A Crude Awakening in the Gulf of Mexico
Scientists are just beginning to grasp how profoundly oil from the Deepwater Horizon spill has devastated the region
- By Michelle Nijhuis
- Photographs by Matt Slaby
- Smithsonian magazine, September 2010, Subscribe
Life seems almost normal along the highway that runs the length of Grand Isle, a narrow curl of land near the toe of Louisiana’s tattered boot. Customers line up for snow cones and po’ boys, graceful live oaks stand along the island’s central ridge, and sea breezes blow in from the Gulf of Mexico. But there are few tourists here this summer. The island is filled with cleanup crews and locals bracing for the next wave of anguish to wash ashore from the crippled well 100 miles to the southeast.
Behind Grand Isle, in the enormous patchwork of water and salt marsh called Barataria Bay, tar balls as big as manhole covers float at the surface. Oily sheens, some hundreds of yards across, glow dully on the water. Below a crumbling brick fort built in the 1840s, the marsh edges are smeared with thick brown gunk. A pair of dolphins break the water’s surface, and a single egret walks along the shore, its wings mottled with crude. Inside the bay, the small islands that serve as rookeries for pelicans, roseate spoonbills and other birds have suffered waves of oil, and many of the mangroves at the edges have already died. Oil is expected to keep washing into the bay for months.
Even here, at the heart of the disaster, it’s hard to fathom the reach of the spill. Oil is penetrating the Gulf Coast in countless ways—some obvious, some not—and could disrupt habitats and the delicate ecology for years to come. For the scientists who have spent decades trying to understand the complexities of this natural world, the spill is not only heartbreaking, but also deeply disorienting. They are just beginning to study—and attempting to repair—a coast transformed by oil.
About a hundred miles inland from Grand Isle, on the shady Baton Rouge campus of Louisiana State University, Jim Cowan and a dozen of his laboratory members gather to discuss their next move. In the agonizing days since the spill began, Cowan’s fisheries lab has become something of a command center, with Cowan guiding his students in documenting the damage.
Cowan grew up in southern Florida and has a particular affection for the flora, fauna and people of the lush wetlands of southern Louisiana; he’s studied Gulf ecosystems from inland marshes to offshore reefs. Much of his research has focused on fish and their habitats.
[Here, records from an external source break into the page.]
(** * backpy: the backup runner of [src/backpy.py]

    A shallow embedding of [LockFile] and [BackupRunner] and the proofs of
    the properties its specification states about locking, the copy pool,
    archiving, retention and cleanup.

    The program is a sequence of operating-system calls with Python's
    exception discipline ([try]/[except]/[finally], [with]).  It is embedded
    in a small monad over a model of the file system: a computation maps a
    file-system state to a result (a value or a raised exception), the new
    state, and the trace of what it did (log records, method entries and
    operating-system calls, in order). *)

From Stdlib Require Import ZArith String List Lia.
From stdpp Require Import base option list gmap strings pretty sorting.

Local Open Scope string_scope.
Local Open Scope Z_scope.
Local Open Scope list_scope.

(** ** Paths ([os.path])

    A path is the list of its components below the root, in resolved form:
    absolute, without symbolic links.  The configured paths are taken in this
    form. *)

Module OsPath.

Abbreviation path := (list string).

(** [.] and [..] are not names of directory entries. *)
Definition special (c : string) : bool := String.eqb c "." || String.eqb c "..".

(** The longest common prefix of two component lists. *)
Fixpoint lcp (a b : path) : path :=
  match a, b with
  | x :: a', y :: b' => if String.eqb x y then x :: lcp a' b' else []
  | _, _ => []
  end.

(** [os.path.commonpath]: the longest common sub-path of a non-empty
    sequence of paths, compared component by component; [ValueError]
    ([None]) on an empty sequence. *)
Definition commonpath (ps : list path) : option path :=
  match ps with
  | [] => None
  | p :: ps' => Some (foldl lcp p ps')
  end.

(** [os.path.relpath p start]: one [..] for each component of [start]
    that is not shared with [p], then what remains of [p]; [.] when
    nothing remains. *)
Definition relpath (p start : path) : path :=
  let i := length (lcp p start) in
  match replicate (length start - i)%nat ".." ++ drop i p with
  | [] => ["."]
  | r => r
  end.

(** [os.path.dirname] and [os.path.basename]. *)
Definition dirname (p : path) : path := take (length p - 1)%nat p.
Definition basename (p : path) : string := default "" (last p).

(** [os.path.join a r] for a relative [r], as the operating system
    resolves the joined path: [.] stays, [..] goes to the parent, a name
    goes down. *)
Definition join_step (acc : path) (c : string) : path :=
  if String.eqb c "." then acc
  else if String.eqb c ".." then dirname acc
  else acc ++ [c].
Definition join (a r : path) : path := foldl join_step a r.

(** [strip_prefix p k = Some r] when [k = p ++ r]. *)
Fixpoint strip_prefix (p k : path) : option path :=
  match p, k with
  | [], _ => Some k
  | x :: p', y :: k' => if String.eqb x y then strip_prefix p' k' else None
  | _ :: _, [] => None
  end.

(** The non-empty prefixes of a path, shortest first: the directories
    [os.makedirs] visits. *)
Definition prefixes (p : path) : list path :=
  (λ n, take n p) <$> seq 1 (length p).

End OsPath.
Export OsPath.

(** ** Strings ([str.startswith], [str.endswith]) *)

Fixpoint string_drop (n : nat) (s : string) : string :=
  match n, s with
  | O, _ => s
  | S n', String _ s' => string_drop n' s'
  | S _, EmptyString => EmptyString
  end.

Definition startswith (s pre : string) : bool := String.prefix pre s.

Definition endswith (s suf : string) : bool :=
  (String.length suf <=? String.length s)%nat
  && String.eqb (string_drop (String.length s - String.length suf)%nat s) suf.

(** ** The file system

    File contents are byte strings or archives; an archive is the list of
    its entries (entry name, content) in the order they were written.
    Every node carries its modification time ([st_mtime], as an integer). *)

#[warnings="-register-all"]
Inductive data :=
| Bytes (s : string)
| Zip (entries : list (path * data)).

Inductive node :=
| File (d : data) (mtime : Z)
| Dir (mtime : Z).

Abbreviation fsys := (gmap path node).

Fixpoint data_size (d : data) : Z :=
  match d with
  | Bytes s => Z.of_nat (String.length s)
  | Zip es => fold_right (λ e acc, data_size (snd e) + acc) 0 es
  end.

Definition node_mtime (n : node) : Z :=
  match n with File _ m => m | Dir m => m end.

(** The root directory always exists. *)
Definition node_at (s : fsys) (p : path) : option node :=
  match p with
  | [] => Some (Dir 0)
  | _ => s !! p
  end.

Definition is_file (s : fsys) (p : path) : bool :=
  match node_at s p with Some (File _ _) => true | _ => false end.

Definition is_dir (s : fsys) (p : path) : bool :=
  match node_at s p with Some (Dir _) => true | _ => false end.

(** ** Operating-system calls, exceptions, the log and the trace *)

Inductive syscall :=
| sys_exists (p : path)
| sys_isdir (p : path)
| sys_getsize (p : path)
| sys_getmtime (p : path)
| sys_listdir (p : path)
| sys_walk (p : path)
| sys_rmtree (p : path)
| sys_makedirs (p : path)
| sys_open_w (p : path)
| sys_write (p : path)
| sys_remove (p : path)
| sys_copy2 (src dst : path)
| sys_zip_open (p : path)
| sys_zip_write (out file arcname : path).

(** The exceptions of the program: the [RuntimeError] of the lock, the
    [OSError] family of the operating-system calls (tagged with the call
    that failed), and [ValueError]. All are subclasses of [Exception]. *)
Inductive exn :=
| RuntimeError (lock : path)
| OSError (c : syscall)
| ValueError.

Inductive level := INFO | WARNING | ERROR | CRITICAL.

(** One constructor per [logging] call of the source. *)
Inductive message :=
| MsgStart                                   (* INICIANDO PROCESSO DE BACKUP *)
| MsgSourceMissing (folder : path)           (* Pasta de origem nao encontrada *)
| MsgCopyFailed (src : path) (e : exn)       (* Falha ao copiar *)
| MsgCopying (n : nat) (total workers : Z)   (* Copiando n arquivos *)
| MsgDryCopy                                 (* [DRY RUN] copia *)
| MsgDryZip (out : path)                     (* [DRY RUN] criacao do arquivo *)
| MsgZipping (out : path)                    (* Compactando staging *)
| MsgZipDone                                 (* Compactacao concluida *)
| MsgDryCleanStaging (staging : path)        (* [DRY RUN] limpeza da pasta *)
| MsgCleanStaging (staging : path)           (* Limpando pasta de staging *)
| MsgRetentionCheck (retention : Z)          (* Verificando backups antigos *)
| MsgDryDelete (name : string)               (* [DRY RUN] exclusao do backup antigo *)
| MsgDelete (name : string)                  (* Excluindo backup antigo *)
| MsgRetentionError (e : exn)                (* Erro durante a limpeza de backups antigos *)
| MsgNoFiles                                 (* Nenhum arquivo encontrado *)
| MsgRunError (e : exn)                      (* Erro de execucao *)
| MsgFatal (e : exn)                         (* erro fatal no processo de backup *)
| MsgElapsed                                 (* Tempo total do processo *)
| MsgFinished.                               (* PROCESSO DE BACKUP FINALIZADO *)

(** The methods whose entry the trace records. *)
Inductive method :=
| LockFile_enter
| LockFile_exit
| m_get_files_to_backup
| m_copy_worker (src_file : path)
| m_copy_files_to_staging_parallel
| m_zip_staging_folder
| m_cleanup
| m_run.

Inductive event :=
| Log (lv : level) (m : message)
| Call (f : method)
| Sys (c : syscall).

#[global] Instance syscall_eq_dec : EqDecision syscall.
Proof. solve_decision. Defined.
#[global] Instance exn_eq_dec : EqDecision exn.
Proof. solve_decision. Defined.
#[global] Instance level_eq_dec : EqDecision level.
Proof. solve_decision. Defined.
#[global] Instance message_eq_dec : EqDecision message.
Proof. solve_decision. Defined.
#[global] Instance method_eq_dec : EqDecision method.
Proof. solve_decision. Defined.
#[global] Instance event_eq_dec : EqDecision event.
Proof. solve_decision. Defined.

(** ** The monad *)

Inductive res (A : Type) :=
| Ok (a : A)
| Raise (e : exn).
Arguments Ok {A} a.
Arguments Raise {A} e.

Definition M (A : Type) : Type := fsys → res A * fsys * list event.

Definition result {A} (x : res A * fsys * list event) : res A := x.1.1.
Definition state {A} (x : res A * fsys * list event) : fsys := x.1.2.
Definition trace {A} (x : res A * fsys * list event) : list event := x.2.

#[global] Instance M_ret : MRet M := λ A a s, (Ok a, s, []).

#[global] Instance M_bind : MBind M := λ A B k m s,
  match m s with
  | (Ok a, s', t) => let '(r, s'', t') := k a s' in (r, s'', t ++ t')
  | (Raise e, s', t) => (Raise e, s', t)
  end.

Definition raise {A} (e : exn) : M A := λ s, (Raise e, s, []).

Definition emit (e : event) : M unit := λ s, (Ok tt, s, [e]).
Definition log (lv : level) (m : message) : M unit := emit (Log lv m).
Definition call (f : method) : M unit := emit (Call f).

(** [try: m except Exception as e: h e] *)
Definition try_except {A} (m : M A) (h : exn → M A) : M A := λ s,
  match m s with
  | (Raise e, s', t) => let '(r, s'', t') := h e s' in (r, s'', t ++ t')
  | x => x
  end.

(** [try: m finally: f].  The [finally] block runs on every way out of [m];
    an exception it raises replaces the outcome of [m]. *)
Definition try_finally {A} (m : M A) (f : M unit) : M A := λ s,
  let '(r, s', t) := m s in
  let '(r', s'', t') := f s' in
  (match r' with Ok _ => r | Raise e => Raise e end, s'', t ++ t').

(** [with cm: body], for a context manager whose [__exit__] returns [None]
    (so it never swallows the exception of the body). *)
Definition with_ {A} (enter exit : M unit) (body : M A) : M A :=
  enter;; try_finally body exit.

(** [for x in l: f x], collecting the values. *)
Fixpoint for_each {A B} (f : A → M B) (l : list A) : M (list B) :=
  match l with
  | [] => mret []
  | x :: l' => y ← f x; ys ← for_each f l'; mret (y :: ys)
  end.

(** ** Python lists: [sorted] and slices *)

(** [sorted(l, key=key)] is stable: elements with equal keys keep their
    order. *)
Fixpoint insert_by {A} (key : A → Z) (x : A) (l : list A) : list A :=
  match l with
  | [] => [x]
  | y :: l' => if key x <=? key y then x :: y :: l' else y :: insert_by key x l'
  end.

Definition sorted {A} (key : A → Z) (l : list A) : list A :=
  fold_right (insert_by key) [] l.

(** [l[:stop]]: a negative [stop] counts from the end; the bound is clamped
    to the list. *)
Definition slice_to {A} (l : list A) (stop : Z) : list A :=
  let n := Z.of_nat (length l) in
  let stop' := if stop <? 0 then Z.max 0 (stop + n) else Z.min stop n in
  take (Z.to_nat stop') l.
But now he worries that the Gulf he’s known for all these years is gone. “These kids are young, and I don’t think they realize yet how it’s going to change their lives,” he says of the oil. “The notion of doing basic science, basic ecology, where we’re really trying to get at the drivers of the ecosystem...” He pauses and shakes his head. “It’s going to be a long time before we get oil out of the equation.”
Cowan knows all too well that the Deepwater Horizon spill is only the latest in an almost operatic series of environmental disasters in southern Louisiana. The muddy Mississippi River used to range over the entire toe of Louisiana, building land with its abundant sediment. As people constructed levees to keep the river in place, the state began to lose land. The marshy delta soil continued to compact and sink below the water, as it had for millennia, but not enough river sediments arrived to replace it. Canals built by the oil and gas industry sped soil erosion, and violent storms blasted away exposed fragments of marshland. Meanwhile, as the flow of river water changed, the Gulf of Mexico began to intrude inland, turning freshwater wetlands into salt marshes.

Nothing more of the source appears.